EUA usam violência como política contra o terrorismo

 

A morte de Osama Bin Laden levou americanos às ruas, com bandeiras, buzinas, gritos de vitória, banho em fontes públicas e cartazes que destacavam o resultado da ação com o placar de um jogo de futebol: “Obama 1 x 0 Osama”. Uma festa marcada pela vingança ao assassinato de cerca de 3 mil pessoas no 11 de Setembro de 2001 e milhares de outros em uma série de batalhas e confrontos promovidos sob o título de Guerra ao Terror.

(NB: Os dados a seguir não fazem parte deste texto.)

(* ===== verification/GraphWf.v ===== *)
(** * Building a graph keeps it well formed

    What [pgm_init_node] and [__pgm_init_edge] do to a graph, as functions on
    the graph alone, and that these functions preserve [graph_wf]. *)

From S2P Require Import Prelude Ring Types Sys Structure Memory Ipc GraphInit.
From Stdlib Require Import Ascii.

Module GraphWf.
Import Types Sys Structure Memory Ipc GraphInit.
#[local] Open Scope Z_scope.

(** A graph without nodes. *)
Lemma empty_graph_wf gr : nr_nodes gr = 0 -> nr_edges gr = 0 -> graph_wf gr.
Proof.
  intros En Ee. constructor; rewrite ?En, ?Ee; try (unfold PGM_MAX_NODES, PGM_MAX_EDGES; lia);
    intros; lia.
Qed.

(** ** Adding a node *)

Definition fresh_node (name : list ascii) : pgm_node :=
  zeroed <| owner := UNCLAIMED_NODE |>
         <| n_name ::= fun old => strncpy old name (strnlen name PGM_NODE_NAME_LEN) |>.

Definition add_node (name : list ascii) (gr : pgm_graph) : pgm_graph :=
  gr <| nr_nodes ::= fun k => k + 1 |> <| nodes ::= <[nr_nodes gr := fresh_node name]> |>.

(** Nodes below the new one are untouched. *)
Lemma gnode_add_node name gr i :
  i <> nr_nodes gr -> gnode (add_node name gr) i = gnode gr i.
Proof. intros. unfold gnode. simpl. by rewrite cell_insert_ne. Qed.

Lemma gnode_add_node_new name gr : gnode (add_node name gr) (nr_nodes gr) = fresh_node name.
Proof. apply cell_insert_eq. Qed.

(** A node without edges is well formed. *)
Lemma node_wf_empty gr i :
  nr_in (gnode gr i) = 0 -> nr_out (gnode gr i) = 0 ->
  nr_in_signaled (gnode gr i) = 0 -> nr_in_data (gnode gr i) = 0 ->
  nr_in_signaled_backedges (gnode gr i) = 0 -> nr_in_data_backedges (gnode gr i) = 0 ->
  signal_edge_mask (gnode gr i) = 0 -> node_wf gr i.
Proof.
  intros Hi Ho Hs Hd Hsb Hdb Hm.
  assert (Ei : in_list (gnode gr i) = []) by (unfold in_list; by rewrite Hi).
  assert (Eo : out_list (gnode gr i) = []) by (unfold out_list; by rewrite Ho).
  constructor; rewrite ?Hi, ?Ho, ?Hs, ?Hd, ?Hsb, ?Hdb, ?Hm, ?Ei, ?Eo;
    try done; try (apply NoDup_nil_2); try (intros e He; by apply elem_of_nil in He).
  intros j Hj. rewrite Z.testbit_0_l. symmetry. apply andb_false_iff. left. apply Z.ltb_ge. lia.
Qed.

(** The conditions on an old node only mention old nodes and edges. *)
Lemma node_wf_grow gr gr' i :
  graph_wf gr -> 0 <= i < nr_nodes gr -> nr_nodes gr <= nr_nodes gr' ->
  nr_edges gr <= nr_edges gr' -> (forall j, 0 <= j < nr_nodes gr -> gnode gr' j = gnode gr j) ->
  (forall e, 0 <= e < nr_edges gr -> gedge gr' e = gedge gr e) -> node_wf gr' i.
Proof.
  intros Hwf Hi Hn He En Ee. destruct (gw_node gr Hwf i Hi).
  assert (Hold : forall P e, e ∈ in_list (gnode gr i) -> P (gedge gr e) = P (gedge gr' e) :> bool).
  { intros P e Hin. destruct (nw_in_edges0 e Hin) as (? & _). by rewrite Ee. }
  constructor; rewrite ?(En i Hi); try done.
  - intros e Hin. destruct (nw_in_edges0 e Hin) as (? & ? & ? & ?). rewrite Ee by done.
    rewrite En by done. split_and!; try done; lia.
  - intros e Hin. destruct (nw_out_edges0 e Hin) as (? & ? & ? & ?). rewrite Ee by done.
    rewrite En by done. split_and!; try done; lia.
  - rewrite nw_signaled0. apply count_edges_ext. auto.
  - rewrite nw_data0. apply count_edges_ext. auto.
  - rewrite nw_signaled_back0. apply count_edges_ext.
    intros; apply (Hold (fun e => is_signal_driven e && is_backedge e)); auto.
  - rewrite nw_data_back0. apply count_edges_ext.
    intros; apply (Hold (fun e => is_data_passing e && is_backedge e)); auto.
  - intros j Hj. rewrite nw_mask0 by done. destruct (j <? nr_in (gnode gr i)) eqn:Ej; [|done].
    simpl. apply Hold. unfold in_list. apply list_elem_of_fmap. exists j. split; [done|].
    apply elem_of_upto. bool_to_prop. lia.
Qed.

Lemma add_node_wf name gr :
  graph_wf gr -> nr_nodes gr + 1 <> PGM_MAX_NODES -> graph_wf (add_node name gr).
Proof.
  intros Hwf Hfull. pose proof Hwf as [Hn He _ Ha].
  assert (Hnode : forall i, 0 <= i < nr_nodes gr + 1 -> node_wf (add_node name gr) i).
  { intros i Hi. destruct (decide (i = nr_nodes gr)) as [->|].
    - by apply node_wf_empty; rewrite gnode_add_node_new.
    - apply (node_wf_grow gr); simpl; try lia; try done.
      intros j Hj. apply gnode_add_node. lia. }
  constructor; simpl; [lia | done | done |].
  intros i e Hi Hin. destruct (decide (i = nr_nodes gr)) as [->|].
  - rewrite gnode_add_node_new in Hin. by apply elem_of_nil in Hin.
  - rewrite gnode_add_node in Hin by done. apply (Ha i e); [lia | done].
Qed.

(** ** Adding an edge *)

Definition add_out (e : Z) (n : pgm_node) : pgm_node :=
  n <| n_out ::= <[nr_out n := e]> |> <| nr_out ::= fun k => k + 1 |>.
Definition add_in (e : Z) (n : pgm_node) : pgm_node :=
  n <| n_in ::= <[nr_in n := e]> |> <| nr_in ::= fun k => k + 1 |>.

(** Index [i] changed by [f] if it is [k]. *)
Definition at_node (k : Z) (f : pgm_node -> pgm_node) (m : gmap Z pgm_node) : gmap Z pgm_node :=
  <[k := f (cell m k)]> m.

Definition count_edge_slot (gr : pgm_graph) : pgm_graph :=
  gr <| nr_edges ::= fun k => k + 1 |>.

Definition link_edge (p c : Z) (e : pgm_edge) (gr : pgm_graph) : pgm_graph :=
  let id := nr_edges gr in
  (count_edge_slot gr)
    <| nodes ::= fun m => at_node c (add_in id) (at_node p (add_out id)
                  (at_node c (count_in_edge (e_attr e) (is_backedge e)) m)) |>
    <| edges ::= <[id := e]> |>.

Section Link.
Context (p c : Z) (ed : pgm_edge) (gr : pgm_graph).
#[local] Abbreviation id := (nr_edges gr).
#[local] Abbreviation gr' := (link_edge p c ed gr).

Os Estados Unidos não costumam ser felizes nestas tentativas. Tendem a aumentar o ódio e o pensamento anti-imperialista que movem estes alucinados em todo o mundo. Foi esta política, incentivada pela família Bush, a mãe de todos os homens-bomba que explodiram – e os muitos outros que ainda serão detonados, lamentavelmente.

Obama, prêmio de Nobel da Paz, comemorou a morte do inimigo com um grito de justiça. “Uma justiça medieval, a do dente por dente e olho por olho”, disse logo cedo o professor Arthur Bernardes, de Relações Internacionais da PUC do Rio de janeiro.

O presidente americano após as declarações iniciais na qual assumiu o papel de vingador tentou ficar mais próximo da imagem que construiu para a opinião pública, a de um humanista. E, através do esforço de sua assessoria na Casa Branca, tentou mostrar que não tinha dado licença para matar. Teria sido a reação violenta e o uso de escudos humanos (com mulheres) de Osama que levaram a necessidade de abater a presa.

Os depoimentos de americanos que desfilaram nas televisões nessa segunda-feira, muitos falando com o Grau Zero ao fundo, ponto antes ocupado pelas Torres Gêmeas, são emocionantes. Tristes muitas vezes, pois conviver há dez anos com a injustiça dos ataques covardes dos terroristas deixou marcas profundas na alma e coração daquele povo. Fica-se sensibilizado diante da dor e a tendência é apoiar medidas drásticas e assassinas contra Osama e qualquer outra pessoa suspeita de fazer parte do mesmo ideal.

Mesmo diante de tudo isso, ainda sou favorável a comportamentos civilizados como melhor arma contra os que promovem o terror. Atacar com violência os violentos me parece, às vezes, apenas fazer o jogo destes e reforçar o discurso doente que os incentiva.

Por isso, não me surpreendo ao encontrar em texto de Walter Maeirovitch, no Blog Sem Fronteira, a análise que mais se aproxima a minha ideia sobre o tema:

“… a incivilidade não é a regra no Ocidente que tanto incomodava o terrorista. O respeito à pessoa humana é a regra e entre nós existem, com jurisdição internacional, as cortes de direitos humanos”

Para dizer e escrever isso, porém, é preciso coragem diante da pressão popular e, algumas vezes, da própria opinião dos mais próximos.

Um comentário sobre “EUA usam violência como política contra o terrorismo

  1. Se os USA são detentores das mais rigorosas leis, possuem sistema carcerário “mais eficientes”, assim afirmam, porquê simplesmente matar?
    Na minha modesta opinião, o assassinato do Osama Bin Laden, apesar de este terrorista ter matado milhares de seres humanos de uma vez só, não passou de vingança, como acontecia no velho oeste.
    Quer dizer que todas as leis norte americanas, por mais severas que são, prisões “exemplares”, nada disso foi aplicado.
    E assim ainda prevalece, olho por olho, dente por dente!
    Apesar de tudo.
    Eu não creio que o Bin Laden esteja morto
    Cadê o cadáver?
    Essa “estória” que jogaram o corpo no mar para mim não passa de uma desculpa esfarrapada.